How interesting that you speak of needing to be in control. All those years of having Passover at your house, I so admired your way of being able to just let everyone of our crazy group just take care of things as they wished to. Since you moved away, I have never been able to do that - instead bossing everyone around to do as I wished (and often demanded). Boy, is that a lot of work!!
So...as a fellow control freak I have also found the act of giving up control extremely difficult.
Every time I have had to face checking a new age checkbox on a page when signing up for something has given me cause to think about the new age that I have just entered. And its not always a happy thought. While I have never been quite as much an adventurer as you are, I have always felt that whatever needed doing or I wanted to do, I could do it. Well, getting older has taught me that was a really dumb idea. I think twice now when I need to get up on a chair to reach a high cabinet, when I have to carry something very heavy from the car to the house, and I have learned to take naps in the middle of the day if I am tired.

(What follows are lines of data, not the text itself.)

Fixpoint rewrite_at (f : list node -> res (list node)) (t : list node)
         (i : nat) : res (list node) :=
  match t with
  | [] => illegal "no such node"
  | c :: rest =>
      match i with
      | O => f t
      | S j =>
          if (i <? size_node c)%nat
          then res_map (fun c' => c' :: rest) (rewrite_in f c j)
          else res_map (cons c) (rewrite_at f rest (i - size_node c)%nat)
      end
  end.

(** A rewrite of the referenced node alone. *)
Definition on_node (g : node -> res node) (here : list node)
  : res (list node) :=
  match here with
  | [] => illegal "no such node"
  | n :: rest => res_map (fun n' => n' :: rest) (g n)
  end.

(** A [TreeRef] is an [int]; no node has a negative one. *)
Definition at_ref {A} (ref : TreeRef) (k : nat -> res A) : res A :=
  if ref <? 0 then illegal "no such node" else k (Z.to_nat ref).

(** *** Navigation (4.2) *)

(** Modelled from the spec: [previous_ref] and [next_ref] return the
    reference immediately before and after [ref] in the linearization and
    fail at the first and last node; they do not wrap around. *)
Definition previous_ref (t : tree) (ref : TreeRef) : res TreeRef :=
  if (0 <? ref) && (ref <? Z.of_nat (size t)) then Ok (ref - 1)
  else illegal "no previous node".

Definition next_ref (t : tree) (ref : TreeRef) : res TreeRef :=
  if (0 <=? ref) && (ref + 1 <? Z.of_nat (size t)) then Ok (ref + 1)
  else illegal "no next node".

(** *** Mutation engine (4.3) *)

(** Modelled from the spec: [annotate] sets the annotation of a Loop node
    (the empty text clears it) and fails on a Leaf. *)
Definition annotate_node (text : string) (n : node) : res node :=
  match n with
  | Loop l cs => Ok (Loop (with_note text l) cs)
  | Leaf _ _ => illegal "annotate: not a loop"
  end.
(** C5, amended.  In a service built by the constructor (ceiling 1 MiB
    unless another positive one is configured), [prepareContextForStorage]
    returns the context with, entry by entry, a document whose content
    length equals the ceiling unmodified, and a document whose content is
    longer cut to its first [maxDocumentSize] characters followed by a line
    feed and the text [[CONTENT TRUNCATED DUE TO SIZE LIMITATIONS]]; a
    document without content gets [[No content available]], which does not
    include that text, so the two are told apart.  This context is what
    [saveContext] writes first: when the backend takes that write, it is
    the value persisted under the key of the conversation and what
    [loadContext] returns afterwards. *)
Theorem truncation_at_the_ceiling
    {St : Type} {backend : Storage St} `{!StorageLaws backend}
    {codec : Codec} `{!CodecLaws codec}
    (options : StorageOptions) (localStorage_defined : bool)
    (conversationId : string) (context : MCPContext)
    (docs : list DocumentContextEntry) (w : World St) :
  let this := Truncating.new options localStorage_defined in
  let key := Truncating.storage_key this conversationId in
  let limit := Truncating.maxDocumentSize this in
  let text := "[CONTENT TRUNCATED DUE TO SIZE LIMITATIONS]" in
  let after := snd (Truncating.saveContext this conversationId context w) in
  documentContext context = Some docs →
  (opt_maxDocumentSize options = None → limit = 1024 * 1024)
  ∧ ∃ forStorage docs',
      fst (Truncating.prepareContextForStorage this context w) = Ok forStorage
      ∧ forStorage = with_documentContext context (Some docs')
      ∧ length docs' = length docs
      ∧ (∀ i doc, docs !! i = Some doc →
           ∃ doc', docs' !! i = Some doc'
             ∧ (String.length (content doc) = limit → doc' = doc)
             ∧ (limit < String.length (content doc) →
                doc' = with_content doc
                         (substring0 limit (content doc)
                          +:+ String (Ascii.ascii_of_nat 10) text)
                ∧ String.length (substring0 limit (content doc)) = limit
                ∧ substring0 limit (content doc') = substring0 limit (content doc)
                ∧ includes text (content doc') = true)
             ∧ (content doc = "" →
                doc' = with_content doc "[No content available]"
                ∧ includes text (content doc') = false))
      ∧ (∀ s', docs ≠ [] → Truncating.storage this = true →
           setItem (store w) key (stringify forStorage) = inr s' →
           getItem (store after) key = Some (stringify forStorage)
           ∧ fst (Truncating.loadContext this conversationId after) = Ok (Some forStorage)).
Proof.
  intros this key limit text after Hdocs. split.
  { intros Hnone. subst limit this. unfold Truncating.new.
    cbn [Truncating.maxDocumentSize]. now rewrite Hnone. }
  exists (Truncating.preparedContext this context), (Truncating.prepared this <$> docs).
  split; [|split; [|split; [|split]]].
  - destruct (prepareContextForStorage_quiet this context w) as [out ->]. reflexivity.
  - unfold Truncating.preparedContext. now rewrite Hdocs.
  - apply length_fmap.
  - intros i doc Hi. exists (Truncating.prepared this doc).
    split; [rewrite list_lookup_fmap, Hi; reflexivity|]. split; [|split].
    + intros Hlen. apply prepared_small; [|fold limit; lia].
      apply truthy_length. rewrite Hlen. apply new_maxDocumentSize_pos.
    + intros Hlen. rewrite (prepared_large this doc Hlen). fold limit.
      assert (String.length (substring0 limit (content doc)) = limit) as Hcut
        by (apply length_substring0; lia).
      split; [reflexivity|]. split; [exact Hcut|]. cbn [content with_content]. split.
      * rewrite <- Hcut at 1. apply substring0_append.
      * assert (Truncating.truncation_marker
                = String (Ascii.ascii_of_nat 10) "" +:+ text +:+ "") as ->
          by reflexivity.
        rewrite <- append_assoc. now apply includes_append.
    + intros Hempty. unfold Truncating.prepared. rewrite Hempty. split; reflexivity.
  - intros s' Hne Hst Hset.
    assert (Truncating.payload this context = Truncating.preparedContext this context) as Hpay.
    { unfold Truncating.payload. rewrite Hdocs. destruct docs; [contradiction | reflexivity]. }
    rewrite <- Hpay in Hset |- *.
    assert (getItem (store after) key
            = Some (stringify (Truncating.payload this context))) as Hget.
    { subst after.
      destruct (saveContext_accepted this conversationId context w s' Hst Hset) as [out ->].
      cbn [snd store]. eapply getItem_setItem_eq, Hset. }
    split; [exact Hget|].
    destruct (loadContext_stored this conversationId _ after Hst Hget) as [out ->].
    reflexivity.
Qed.

Section TruncationWitness.
#[local] Existing Instance Wire.codec.

(** With a ceiling of four characters: [abcd] is stored as it is, [abcde]
    as [abcd], a line feed and the text, and both come back on load. *)
Lemma truncation_at_the_ceiling_witness :
  let saved :=
    snd (Truncating.saveContext Sample.truncating4 "c2" Sample.boundary (Sample.fresh 5000)) in
  ∃ loaded,
    fst (Truncating.loadContext Sample.truncating4 "c2" saved) = Ok (Some loaded)
    ∧ (content <$> default [] (documentContext loaded))
      = ["abcd";
         "abcd" +:+ String (Ascii.ascii_of_nat 10) "[CONTENT TRUNCATED DUE TO SIZE LIMITATIONS]"].
Proof.
  intros saved.
  destruct (truncation_at_the_ceiling (mkStorageOptions false None (Some 4)) true
              "c2" Sample.boundary [Sample.exact; Sample.over] (Sample.fresh 5000) eq_refl)
    as (_ & forStorage & docs' & Hprepare & -> & Hlength & Hentries & Hsaved).
  exists (with_documentContext Sample.boundary (Some docs')). split.
  - assert (∃ s', setItem (store (Sample.fresh 5000))
                    (Truncating.storage_key Sample.truncating4 "c2")
                    (stringify (with_documentContext Sample.boundary (Some docs')))
                  = inr s') as [s' Hset].
    { simpl. rewrite decide_True; [eauto|].
      apply Nat.leb_le. revert Hprepare. vm_compute. intros [= <-]. reflexivity. }
    apply (Hsaved s'); [discriminate | reflexivity | exact Hset].
  - cbn [documentContext with_documentContext default id].
    destruct (Hentries 0 Sample.exact eq_refl) as (d0 & H0 & Hexact & _).
    destruct (Hentries 1 Sample.over eq_refl) as (d1 & H1 & _ & Hover & _).
    destruct docs' as [|e0 [|e1 [|e2 rest]]]; try discriminate.
    cbn in H0, H1. injection H0 as ->. injection H1 as ->.
    rewrite (Hexact eq_refl). destruct Hover as [-> _]; [vm_compute; lia|]. reflexivity.
Defined.

End TruncationWitness.

(** ** Save, then load *)

Section RoundtripExample.
#[local] Existing Instance Wire.codec.


(** Why the amended statement leaves out contents that begin with the
    reference marker: the chunking service stores such a content inline and
    takes it for a reference when it loads. *)
Lemma chunking_takes_inline_marker_for_a_reference :
  let doc := mkDoc "d2" "memo.txt" "plain" "__DOC_REF__x" in
  let context := mkContext "c3" (Some [doc]) [] None false in
  let after := snd (Chunking.saveContext Sample.chunking "c3" context (Sample.fresh 5000)) in
  fst (Chunking.loadContext Sample.chunking "c3" after)
  = Ok (Some (mkContext "c3"
                (Some [mkDoc "d2" "memo.txt" "plain" "Content reference lost: x"])
                [] None false)).
Proof. vm_compute. reflexivity. Qed.

End RoundtripExample.


Section RoundtripWitness.
#[local] Existing Instance Wire.codec.


End RoundtripWitness.

(** ** The degradation ladder *)

Section LadderExample.
#[local] Existing Instance Wire.codec.

(** The claim C2 as it is stated fails in the chunking service: with room
    for 300 characters the full write and the write of the placeholders
    (which keeps the long document name) are both refused, the context
    without its document list would fit, yet no such write is tried and
    nothing is persisted. *)
Lemma chunking_ladder_has_one_step :
  let this := Sample.chunking in
  let w := Sample.fresh 300 in
  let bare := with_documentContext Sample.archive (Some []) in
  setItem (store w) (Chunking.storage_key this "c7") (stringify Sample.archive)
    = inl QuotaExceededError
  ∧ setItem (store w) (Chunking.minimal_key this "c7")
      (stringify (Chunking.minimalContext Sample.archive))
    = inl QuotaExceededError
  ∧ (∃ s', setItem (store w) (Chunking.storage_key this "c7") (stringify bare) = inr s')
  ∧ Chunking.saveContext this "c7" Sample.archive w
    = (Ok tt, mkWorld (store w)
                [(ERROR, "LocalStorageService: Error saving context:");
                 (ERROR, "LocalStorageService: Failed to save even minimal context:")]).
Proof.
  intros this w bare. subst bare w this.
  split; [vm_compute; reflexivity|]. split; [vm_compute; reflexivity|].
  split; [eexists; vm_compute; reflexivity|]. vm_compute. reflexivity.
Qed.

End LadderExample.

When Håkan had his brain bleed 10 years ago, he came home after spending 2 months in hospital, with the right side of his face paralyzed, most of his hearing gone, and his sense of balance totally gone, making every step he took extremely difficult. He went from needing a rollator to walk to being able to make due with just a cane. And he learned to be able to accept help when he needed it. But it was, and still is at times, a very hard transition. And for me by his side, it was difficult to see this extremely competent man become one who needed help. And it also made me realize that it was a good thing that I never decided to join the nursing profession. 😏
And as you seem to be discovering, as much as we like to think we are in control of our bodies...we are not. Our bodies have a very bad habit of reminding us of our lack of true control. As an example...right now my brain is saying that I would like to get up from this computer and go into the kitchen and get a second cup of coffee but my body is say noooo, I'd rather not get up. Guess which is winning right now - I am still sitting here...
In any case, your back will get better. They usually do. Though I have discovered at this advanced age, things don't necessarily return to being as good as they were before things started hurting. But better is always welcome. And you will once again be able to do the things you want to do. But maybe a bit slower. And that is not always a bad thing.
So a big "kram" to you from me here in Sweden.